For Tipperary, nothing that could have happened here would have diminished their status as the yarn of the summer. They headed back down the road carrying a few regrets but none so serious that a return trip next summer ought to be considered beyond them.

Some of this should sting, all the same. For such a free-scoring team, they only managed five points from play all day – offer that to Stephen Rochford before the game and he'd have broken your wrist. On the face of it, Michael Quinlivan had the measure of Lee Keegan, continually getting out in front and drawing frees. But drill down and Quinlivan only took a single shot from play and Hawkeye waved it wide. Mayo would have been happy enough with that beforehand too.

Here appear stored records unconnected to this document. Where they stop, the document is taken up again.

(** ** The order of the mutexes *)

(** [acknowledgment_mutex_] is taken under the publisher's; under the others none is. *)
Definition rank (m : mutex) : nat := match m with PublisherMutex => 0 | _ => 1 end.

Definition above (m : mutex) (held : list mutex) : Prop := Forall (λ h, (rank h < rank m)%nat) held.

(** The mutexes a thread holds are those it still releases without taking them first. *)
Fixpoint holds (ops : list op) : list mutex :=
  match ops with
  | [] => []
  | Lock _ :: ops => tail (holds ops)
  | Unlock m :: ops => m :: holds ops
  | (Wait _ | Act) :: ops => holds ops
  end.

(** A mutex is taken above the ones held, and the last one taken is the first released. *)
Fixpoint disciplined (ops : list op) : Prop :=
  match ops with
  | [] => True
  | (Lock m | Wait m) :: ops => (∃ rest, holds ops = m :: rest ∧ above m rest) ∧ disciplined ops
  | Unlock m :: ops => above m (holds ops) ∧ disciplined ops
  | Act :: ops => disciplined ops
  end.

(** Where [Act] stands, what is held there, and that it stands once. *)
Fixpoint acts (ops : list op) : nat :=
  match ops with [] => 0 | Act :: ops => S (acts ops) | _ :: ops => acts ops end.

Fixpoint held_at_act (ops : list op) : list mutex :=
  match ops with [] => [] | Act :: ops => holds ops | _ :: ops => held_at_act ops end.

(** A path as it is chosen: it takes what it releases, in order, and acts once under the
    mutex that guards the effect. *)
Record good_path (g : option mutex) (ops : list op) : Prop := mk_good_path {
  gp_disciplined : disciplined ops;
  gp_holds : holds ops = [];
  gp_acts : acts ops = 1%nat;
  gp_guard : ∀ m, g = Some m → m ∈ held_at_act ops;
}.

(** The client's part of a publication, in front of [rest]. *)
Lemma client_before ops rest :
  client_path ops → disciplined rest → holds rest = [PublisherMutex] →
  disciplined (ops ++ rest) ∧ holds (ops ++ rest) = [PublisherMutex] ∧
  acts (ops ++ rest) = acts rest ∧ held_at_act (ops ++ rest) = held_at_act rest.
Proof.
  intros Hc Hd Hh. destruct Hc as [| n]; [done |].
  assert (disciplined (replicate n (Wait AckMutex) ++ Unlock AckMutex :: rest) ∧
          holds (replicate n (Wait AckMutex) ++ Unlock AckMutex :: rest) = AckMutex :: [PublisherMutex] ∧
          acts (replicate n (Wait AckMutex) ++ Unlock AckMutex :: rest) = acts rest ∧
          held_at_act (replicate n (Wait AckMutex) ++ Unlock AckMutex :: rest) = held_at_act rest) as (H1 & H2 & H3 & H4).
  { assert (above AckMutex [PublisherMutex]) as Hab by (apply Forall_cons_2; [cbn; lia | apply Forall_nil_2]).
    induction n as [| n IH]; cbn [replicate app].
    - cbn. by rewrite Hh.
    - destruct IH as (I1 & I2 & I3 & I4). cbn. split_and!; try done. by exists [PublisherMutex]. }
  cbn [app disciplined holds acts held_at_act]. rewrite <-app_assoc. cbn [app]. rewrite H2. split_and!; try done.
  exists [PublisherMutex]. split; [done |]. apply Forall_cons_2; [cbn; lia | apply Forall_nil_2].
Qed.

Lemma publish_good ops : publish_path ops → good_path (Some PublisherMutex) ops.
Proof.
  intros [ops' Hc]. destruct (client_before ops' [Act; Unlock PublisherMutex] Hc) as (H1 & H2 & H3 & H4).
  1, 2: cbn; repeat split; apply Forall_nil_2.
  split; cbn; rewrite ?H2, ?H3, ?H4; try done.
  - split; [exists []; split; [done | apply Forall_nil_2] | done].
  - intros m [= <-]. by left.
Qed.

Lemma flush_good ops : flush_path ops → good_path (Some PublisherMutex) ops.
Proof.
  intros [opss Hc].
  assert (let l := concat opss ++ [Act; Unlock PublisherMutex] in
          disciplined l ∧ holds l = [PublisherMutex] ∧ acts l = 1%nat ∧ held_at_act l = [PublisherMutex])
    as (H1 & H2 & H3 & H4).
  { induction Hc as [| ops' opss Hop _ (H1 & H2 & H3 & H4)]; cbn [concat app].
    - cbn. split_and!; try done. apply Forall_nil_2.
    - rewrite <-app_assoc. destruct (client_before _ _ Hop H1 H2) as (? & ? & E3 & E4).
      rewrite E3, E4. by split_and!. }
  split; cbn; rewrite ?H2, ?H3, ?H4; try done.
  - split; [exists []; split; [done | apply Forall_nil_2] | done].
  - intros m [= <-]. by left.
Qed.

Lemma under_good m : good_path (Some m) [Lock m; Act; Unlock m].
Proof.
  split; cbn; try done.
  - split; [exists []; split; [done | apply Forall_nil_2] |]. split; [apply Forall_nil_2 | done].
  - intros ? [= <-]. by left.
Qed.

Lemma act_good : good_path None [Act].
Proof. by split. Qed.

Lemma weaken_guard m ops : good_path (Some m) ops → good_path None ops.
Proof. intros [? ? ? _]. by split. Qed.

Lemma log_good ops : logger_path ops → good_path None ops.
Proof. intros [-> | ->]; [apply act_good | apply (weaken_guard LogMutex), under_good]. Qed.

Lemma device_good i ops : device_path i ops → good_path None ops.
Proof.
  intros [n ->]. induction n as [| n [H1 H2 H3 _]]; [apply act_good |].
  split; cbn in *; rewrite ?H2; try done.
  split; [exists []; split; [done | apply Forall_nil_2] |]. split; [apply Forall_nil_2 | done].
Qed.

Section facts.
Context `{MqttPublish M E} `{CacheLaws C AEnv LEnv REnv}.
Context (gateway_config : GatewayConfig).

Abbreviation W := (world M C E AEnv LEnv).
Abbreviation Wk := (worker M E C AEnv LEnv).
Abbreviation Task := (task (flush_env E LEnv REnv)).
Abbreviation Th := (thread M E C AEnv LEnv REnv).
Implicit Types (w : W) (j : job M E C AEnv LEnv REnv).

Lemma job_good i j ops : job_path i j ops → good_path (guard j) ops.
Proof.
  destruct j as [[calls pos] | [| [env | m] ts]]; cbn [job_path guard].
  - unfold worker_path. cbn [wk_at wk_calls].
    destruct pos as [| topic payload [| publisher rest] outcomes | [| outcome outcomes]].
    + destruct calls as [| [] calls]; [done | ..]; apply log_good || apply device_good.
    + intros ->. apply act_good.
    + case_decide; [apply publish_good | intros ->; apply under_good].
    + intros ->. apply act_good.
    + apply log_good.
  - done.
  - apply flush_good.
  - intros ->. apply under_good.
Qed.

(** A thread that is not done has a path for its next step. *)
Lemma job_has_path i j : j = Handler (mk_worker [] Between) ∨ j = Tasks [] ∨ ∃ ops, job_path i j ops.
Proof.
  destruct j as [[calls pos] | [| [env | m] ts]].
  - destruct pos as [| topic payload [| publisher rest] outcomes | [| outcome outcomes]].
    + destruct calls as [| [] calls]; [by left | ..]; right; right;
        first [by exists [Act]; left | by exists [Act], 0%nat].
    + right; right. by exists [Act].
    + right; right. cbn. case_decide; eexists; [apply publish_locks, client_unavailable | done].
    + right; right. by exists [Act].
    + right; right. exists [Act]. by left.
  - right; by left.
  - right; right. cbn. eexists. by apply (flush_locks []), Forall_nil_2.
  - right; right. by eexists.
Qed.

(** Where each thread stands in its path. *)
Definition thread_ok (th : Th) : Prop :=
  disciplined (th_ops th) ∧ (acts (th_ops th) <= 1)%nat ∧
  (acts (th_ops th) = 1%nat → (∀ m, guard (th_job th) = Some m → m ∈ held_at_act (th_ops th)) ∧
     th_job th ≠ Handler (mk_worker [] Between) ∧ th_job th ≠ Tasks []).

(** The owner of a mutex is the thread that still releases it. *)
Record lock_inv (s : locked M E C AEnv LEnv REnv) : Prop := mk_lock_inv {
  li_threads : ∀ i th, lk_threads s !! i = Some th → thread_ok th;
  li_owner : ∀ m i, lk_owner s !! m = Some i ↔ ∃ th, lk_threads s !! i = Some th ∧ m ∈ holds (th_ops th);
}.

Lemma above_not_in m held : above m held → m ∉ held.
Proof. intros Ha Hin. unfold above in Ha. rewrite Forall_forall in Ha. specialize (Ha _ Hin). lia. Qed.

(** A step of thread [i] that changes what it holds, and its owner's entries with it. *)
Lemma lock_inv_step ths own w w' i th th' own' :
  lock_inv (mk_locked ths own w) → ths !! i = Some th → thread_ok th' →
  (∀ m k, k ≠ i → own' !! m = Some k ↔ own !! m = Some k) →
  (∀ m, own' !! m = Some i ↔ m ∈ holds (th_ops th')) →
  lock_inv (mk_locked (<[i := th']> ths) own' w').
Proof.
  intros [Ht Ho] Hi Hok Hother Hmine. pose proof (lookup_lt_Some _ _ _ Hi) as Hlt. split; cbn in *.
  - intros k th'' [(-> & -> & _) | [_ Hk]]%list_lookup_insert_Some; [done | by eapply Ht].
  - intros m k. destruct (decide (k = i)) as [-> | Hne].
    + rewrite list_lookup_insert_eq by done. rewrite Hmine. split; [intros ?; by eexists | by intros (? & [= <-] & ?)].
    + rewrite list_lookup_insert_ne by done. by rewrite Hother, Ho.
Qed.

Lemma lock_step_inv s s' : lock_step gateway_config s s' → lock_inv s → lock_inv s'.
Proof.
  intros Hst Hinv. destruct Hst as [ths own w i j ops Hi Hp | ths own w i j m ops Hi Hm | ths own w i j m ops Hi Hm
    | ths own w i j m ops Hi Hm | ths own w i j j' w' ops Hi Ha];
    pose proof (li_threads _ Hinv _ _ Hi) as (Hd & Hn & Hg); cbn in Hd, Hn, Hg;
    assert (∀ m, own !! m = Some i ↔ m ∈ holds (th_ops _)) as Hown
      by (intros m'; rewrite (li_owner _ Hinv m' i); cbn; rewrite Hi; split; [by intros (? & [= <-] & ?) | by eexists]);
    cbn in Hown; (eapply lock_inv_step; [exact Hinv | exact Hi | | |]); cbn.
  - destruct (job_good _ _ _ Hp) as [G1 G2 G3 G4]. split_and!; [done | cbn; lia | cbn].
    intros _. split_and!; [done | |]; intros ->; cbn in Hp; done.
  - done.
  - destruct (job_good _ _ _ Hp) as [_ G2 _ _]. by rewrite G2.
  - by destruct Hd as [_ Hd].
  - intros m' k Hk. rewrite lookup_insert_Some. naive_solver congruence.
  - destruct Hd as [(rest & Hr & _) _]. rewrite Hr in Hown |- *. cbn in Hown. intros m'.
    rewrite lookup_insert_Some, elem_of_cons, <-Hown. naive_solver congruence.
  - by destruct Hd as [_ Hd].
  - intros m' k Hk. rewrite lookup_delete_Some. naive_solver congruence.
  - destruct Hd as [Hab%above_not_in _]. intros m'. rewrite lookup_delete_Some, Hown, elem_of_cons. naive_solver.
  - done.
  - intros m' k Hk. rewrite lookup_delete_Some. naive_solver congruence.
  - destruct Hd as [(rest & Hr & Hab%above_not_in) _]. rewrite Hr in Hown |- *. cbn. intros m'.
    rewrite lookup_delete_Some, Hown, elem_of_cons. naive_solver.
  - split_and!; [done | cbn; lia | cbn; lia].
  - done.
  - done.
Qed.
(** The rounds given to the search are never used up: more of them do not
    change the index found. *)
Lemma bisect_right_rounds (rounds : nat) (a : list Q) (x : Q) :
  forall (extra lo hi : nat),
    (hi - lo <= rounds)%nat ->
    bisect_right (rounds + extra) a x lo hi = bisect_right rounds a x lo hi.
Proof.
  induction rounds as [|rounds IH]; intros extra lo hi H.
  - destruct extra as [|extra]; [reflexivity|].
    cbn [Nat.add bisect_right].
    destruct (Nat.ltb_spec lo hi); [lia | reflexivity].
  - cbn [Nat.add bisect_right].
    destruct (Nat.ltb_spec lo hi) as [Hlt|Hge]; [|reflexivity].
    assert (Hmid : (lo <= (lo + hi) / 2 < hi)%nat).
    { split.
      - apply Nat.div_le_lower_bound; lia.
      - apply Nat.Div0.div_lt_upper_bound; lia. }
    assert (Hhalf : (2 * ((lo + hi) / 2) <= lo + hi)%nat)
      by (apply Nat.Div0.mul_div_le).
    assert (Hhalf' : (lo + hi < 2 * ((lo + hi) / 2) + 2)%nat).
    { pose proof (Nat.div_mod_eq (lo + hi) 2).
      pose proof (Nat.mod_upper_bound (lo + hi) 2). lia. }
    destruct (negb (Qle_bool (nth ((lo + hi) / 2) a 0) x)); apply IH; lia.
Qed.

Lemma accumulate_from_length (t : Q) (ws : list Q) :
  List.length (accumulate_from t ws) = List.length ws.
Proof.
  revert t. induction ws as [|w ws IH]; intros t; simpl; [reflexivity|].
  rewrite IH. reflexivity.
Qed.

Lemma accumulate_length (ws : list Q) :
  List.length (accumulate ws) = List.length ws.
Proof.
  destruct ws as [|w ws]; simpl; [reflexivity|].
  rewrite accumulate_from_length. reflexivity.
Qed.

Lemma accumulate_from_pos (t : Q) (ws : list Q) :
  0 <= t -> Forall (fun v => 0 < v) ws ->
  Forall (fun v => 0 < v) (accumulate_from t ws).
Proof.
  revert t. induction ws as [|w ws IH]; intros t Ht Hws; simpl; [constructor|].
  inversion Hws as [|? ? Hw Hws']; subst.
  constructor; [lra | apply IH; [lra | exact Hws']].
Qed.

Lemma accumulate_pos (ws : list Q) :
  Forall (fun v => 0 < v) ws -> Forall (fun v => 0 < v) (accumulate ws).
Proof.
  destruct ws as [|w ws]; simpl; intros H; [constructor|].
  inversion H as [|? ? Hw Hws]; subst.
  constructor; [exact Hw | apply accumulate_from_pos; [lra | exact Hws]].
Qed.

(** With positive weights, [random.choices] returns a member of the
    population. *)
Lemma random_choices_total {A : Type} (population : list A) (weights : list Q)
      (g : rng) :
  population <> [] ->
  List.length weights = List.length population ->
  Forall (fun v => 0 < v) weights ->
  exists x g', random_choices population weights g = Ret (x, g')
               /\ In x population.
Proof.
  intros Hne Hlen Hpos. unfold random_choices.
  rewrite accumulate_length, Hlen, Nat.eqb_refl; simpl negb; cbv iota.
  pose proof (accumulate_pos weights Hpos) as Hacc.
  destruct (rev (accumulate weights)) as [|tot rest] eqn:Er.
  - exfalso. apply (f_equal (@List.length Q)) in Er.
    rewrite length_rev, accumulate_length, Hlen in Er.
    destruct population; [congruence | discriminate].
  - assert (Htot : 0 < tot).
    { rewrite Forall_forall in Hacc. apply Hacc, in_rev.
      rewrite Er. left; reflexivity. }
    destruct (Qle_bool tot 0) eqn:Ele.
    { apply Qle_bool_iff in Ele. lra. }
    destruct (random g) as [u g'].
    set (i := bisect_right _ _ _ _ _).
    assert (Hi : (i < List.length population)%nat).
    { pose proof (bisect_right_bounds (S (List.length population))
                    (accumulate weights) (u * tot) 0
                    (List.length population - 1) (Nat.le_0_l _)) as Hb.
      fold i in Hb. destruct population; [congruence | simpl in *; lia]. }
    destruct (nth_error population i) as [x|] eqn:En.
    + exists x, g'. split; [reflexivity | eapply nth_error_In, En].
    + apply nth_error_None in En. lia.
Qed.

Lemma random_choice_total {A : Type} (seq : list A) (g : rng) :
  seq <> [] ->
  exists x g', random_choice seq g = Ret (x, g') /\ In x seq.
Proof.
  intros Hne. unfold random_choice.
  destruct seq as [|x0 seq]; [congruence|].
  unfold randbelow. destruct (next_raw g) as [k g'].
  eexists _, g'. split; [reflexivity|].
  apply nth_In.
  assert (H : (k mod N.of_nat (List.length (x0 :: seq)) <
               N.of_nat (List.length (x0 :: seq)))%N).
  { apply N.mod_lt. simpl. lia. }
  lia.
Qed.

(** * sample_pagerank *)

(** ** The tally *)

Lemma total_app (d e : Distribution) : total (d ++ e) == total d + total e.
Proof.
  unfold total, Dict.values. induction d as [|[k v] d IH]; simpl.
  - lra.
  - rewrite IH. lra.
Qed.

Lemma total_set_present (d : Distribution) (k : page) (c v : Q) :
  Dict.get d k = Some c -> total (Dict.set d k v) == total d - c + v.
Proof.
  unfold total, Dict.values.
  induction d as [|[k' v'] d IH]; simpl; [discriminate|].
  destruct (String.eqb_spec k k') as [->|Hne]; simpl.
  - intros [= ->]. lra.
  - intros H. rewrite (IH H). lra.
Qed.

Lemma total_set_absent (d : Distribution) (k : page) (v : Q) :
  Dict.get d k = None -> total (Dict.set d k v) == total d + v.
Proof.
  intros H. apply get_None_keys in H. rewrite (set_absent d k v H).
  rewrite total_app. unfold total; simpl. lra.
Qed.

Lemma record_visit_keys (pagerank : Distribution) (p k : page) :
  In k (Dict.keys (record_visit pagerank p)) <-> k = p \/ In k (Dict.keys pagerank).
Proof.
  unfold record_visit. destruct (Dict.get pagerank p); apply keys_set_In.
Qed.

Lemma record_visit_ok (pagerank : Distribution) (p : page) :
  dict_ok pagerank -> dict_ok (record_visit pagerank p).
Proof.
  unfold record_visit. destruct (Dict.get pagerank p); apply set_dict_ok.
Qed.

Lemma record_visit_total (pagerank : Distribution) (p : page) :
  total (record_visit pagerank p) == total pagerank + 1.
Proof.
  unfold record_visit. destruct (Dict.get pagerank p) as [c|] eqn:E.
  - rewrite (total_set_present _ _ _ _ E). lra.
  - apply total_set_absent, E.
Qed.

Lemma record_visit_ge1 (pagerank : Distribution) (p : page) :
  Forall (fun v => 1 <= v) (Dict.values pagerank) ->
  Forall (fun v => 1 <= v) (Dict.values (record_visit pagerank p)).
Proof.
  intros H. unfold record_visit. destruct (Dict.get pagerank p) as [c|] eqn:E.
  - apply set_In_values; [exact H|].
    rewrite Forall_forall in H. pose proof (H c (get_In_values _ _ _ E)). lra.
  - apply set_In_values; [exact H | lra].
Qed.

(** The tally after a sequence of recorded visits. *)
Lemma tally_keys (vs : list page) :
  forall (pagerank : Distribution) (k : page),
    In k (Dict.keys (fold_left record_visit vs pagerank))
    <-> In k vs \/ In k (Dict.keys pagerank).
Proof.
  induction vs as [|p vs IH]; intros pagerank k; simpl; [tauto|].
  rewrite IH, record_visit_keys.
  split; [intros [H|[->|H]]; auto | intros [[->|H]|H]; auto].
Qed.

Lemma tally_ok (vs : list page) :
  forall pagerank : Distribution,
    dict_ok pagerank -> dict_ok (fold_left record_visit vs pagerank).
Proof.
  induction vs as [|p vs IH]; intros pagerank H; simpl; [exact H|].
  apply IH, record_visit_ok, H.
Qed.

Lemma tally_total (vs : list page) :
  forall pagerank : Distribution,
    total (fold_left record_visit vs pagerank) == total pagerank + len vs.
Proof.
  induction vs as [|p vs IH]; intros pagerank; simpl.
  - unfold len; simpl. change (inject_Z 0) with 0. lra.
  - rewrite IH, record_visit_total. unfold len.
    change (List.length (p :: vs)) with (S (List.length vs)).
    rewrite Nat2Z.inj_succ, <- Z.add_1_r, inject_Z_plus. change (inject_Z 1) with 1. lra.
Qed.

Lemma tally_ge1 (vs : list page) :
  forall pagerank : Distribution,
    Forall (fun v => 1 <= v) (Dict.values pagerank) ->
    Forall (fun v => 1 <= v) (Dict.values (fold_left record_visit vs pagerank)).
Proof.
  induction vs as [|p vs IH]; intros pagerank H; simpl; [exact H|].
  apply IH, record_visit_ge1, H.
Qed.

(** ** A loop that rewrites every value of a dict in place *)

Lemma foreach_update_from (f : Q -> Q) (g : Q -> outcome Q) (suf : Distribution) :
  forall pre : Distribution,
    (forall v, In v (Dict.values suf) -> g v = Ret (f v)) ->
    NoDup (Dict.keys suf) ->
    (forall k, In k (Dict.keys pre) -> ~ In k (Dict.keys suf)) ->
    foreach (Dict.keys suf) (pre ++ suf)
      (fun k d => v <- Dict.getitem d k ;; q <- g v ;; Ret (Dict.set d k q))
    = Ret (pre ++ map (fun kv => (fst kv, f (snd kv))) suf).
Proof.
  induction suf as [|[k v] suf IH]; intros pre Hg Hnd Hdisj; simpl.
  - reflexivity.
  - assert (Hk : ~ In k (Dict.keys pre)).
    { intros Hin. apply (Hdisj k Hin). left; reflexivity. }
    unfold Dict.getitem. rewrite (get_app_head pre k v suf Hk); cbn [bind].
    rewrite (Hg v) by (left; reflexivity); cbn [bind].
    rewrite (set_app_head pre k v (f v) suf Hk).
    change (pre ++ (k, f v) :: suf) with (pre ++ [(k, f v)] ++ suf).
    rewrite app_assoc.
    inversion Hnd as [|? ? Hnk Hnd']; subst.
    rewrite IH.
    + rewrite <- app_assoc. reflexivity.
    + intros w Hw. apply Hg. right; exact Hw.
    + exact Hnd'.
    + intros k0 Hin. unfold Dict.keys in Hin.
      rewrite map_app, in_app_iff in Hin. simpl in Hin.
      destruct Hin as [Hin|[<-|[]]].
      * intros Hs. apply (Hdisj k0 Hin). right; exact Hs.
      * exact Hnk.
Qed.
#[export] Hint Rewrite gen_reg_with_mem PC_with_reg PC_with_mem MAR_with_reg MAR_with_mem MDR_with_reg MDR_with_mem IR_with_reg IR_with_mem PSR_with_reg PSR_with_mem Saved_USP_with_reg Saved_USP_with_mem Saved_SSP_with_reg Saved_SSP_with_mem mem_with_reg sim_status_with_reg sim_status_with_mem breakpoints_with_reg breakpoints_with_mem breakpoints_set_with_reg breakpoints_set_with_mem HistoryCount_with_reg HistoryCount_with_mem asm_map_with_reg asm_map_with_mem console_with_reg console_with_mem : lc3_simpl.

Ltac sim_simpl :=
  repeat progress (autorewrite with lc3_simpl in *;
  cbn [gen_reg PC MAR MDR IR PSR Saved_USP Saved_SSP mem sim_status breakpoints
       breakpoints_set HistoryCount asm_map console
       with_PC with_MAR with_MDR with_IR with_PSR with_USP with_SSP
       with_status with_breakpoints with_count with_asm_map with_console] in * ).

(** ** Words stay words *)

Lemma reg_is_word s r : wf s -> is_word (reg s r).
Proof.
  intros Hs. unfold reg. destruct (gen_reg s !! r) eqn:E; simpl.
  - apply (wf_regs s Hs) in E. tauto.
  - unfold is_word, word_modulus. lia.
Qed.

Lemma mem_read_is_word s a : wf s -> is_word (mem_read s a).
Proof.
  intros Hs. unfold mem_read. destruct (mem s !! a) eqn:E; simpl.
  - apply (wf_mem s Hs) in E. tauto.
  - unfold is_word, word_modulus. lia.
Qed.

Lemma regs_wf_insert rs r v : regs_wf rs -> is_reg r -> is_word v -> regs_wf (<[r := v]> rs).
Proof. intros Hrs Hr Hv. by apply map_Forall_insert_2. Qed.

Lemma wf_with_reg s r v : wf s -> is_reg r -> is_word v -> wf (with_reg r v s).
Proof. intros [] Hr Hv. constructor; simpl; auto using regs_wf_insert. Qed.

Lemma wf_with_PC s v : wf s -> is_word v -> wf (with_PC v s).
Proof. intros [] Hv. constructor; simpl; auto. Qed.

Lemma wf_with_MAR s v : wf s -> is_word v -> wf (with_MAR v s).
Proof. intros [] Hv. constructor; simpl; auto. Qed.

Lemma wf_with_MDR s v : wf s -> is_word v -> wf (with_MDR v s).
Proof. intros [] Hv. constructor; simpl; auto. Qed.

Lemma wf_with_IR s v : wf s -> is_word v -> wf (with_IR v s).
Proof. intros [] Hv. constructor; simpl; auto. Qed.

Lemma wf_with_PSR s v : wf s -> is_word v -> wf (with_PSR v s).
Proof. intros [] Hv. constructor; simpl; auto. Qed.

All said and done, though, Tipp’s chief regret will be the fact that they came up against a Mayo team that had an off-day and didn’t give them enough of a fright. They were much the better side in the opening 25 minutes but only had a 0-6 to 0-3 lead to show for it.

Wides

It should have been more. Tipp had four poor wides on the board inside the opening 15 minutes. Four of their first five wides came from defenders and the game was 25 minutes old before either Quinlivan or Conor Sweeney managed to take a shot from play. Mayo were struggling but Tipp weren't getting the ball to the players who could make them pay for it.

Their punishment was to have their own pockets turned inside-out. Raiding corner back Colm O'Shaughnessy dished off a loose pass around the Mayo 45 on 27 minutes and as soon as Keith Higgins intercepted, Tipp were taking on water. Higgins zipped through the middle of the pitch playing a one-two with Aidan O'Shea, danced around the Tipp cover and fed Jason Doherty for the first Mayo goal.

It was tough on Tipperary and especially tough on O'Shaughnessy who has been a revelation. Tipp had cause to wonder would Higgins have made such electric progress through the middle had centre back Robbie Kiely not been black-carded after eight minutes. Doherty's goal came on 27 minutes and the period from there to half-time was the winning of the game. For those nine minutes, Mayo were irresistible.

They kicked seven of the next eight points. Diarmuid O'Connor, who had missed two regulation scores, now buzzed the black spot. Keegan and Aidan O'Shea landed a point each from the rafters. Andy Moran, who in fairness hadn't been as infected with the squanderlust of his teammates, tacked on three points from three shots that were the very model of inside-forward play.

It all totted up to a 1-10 to 0-7 half-time lead for Mayo. That nine-minute spell of awesomeness ended the game. Tipp didn’t so much welcome half-time as hug it like a long-lost relative.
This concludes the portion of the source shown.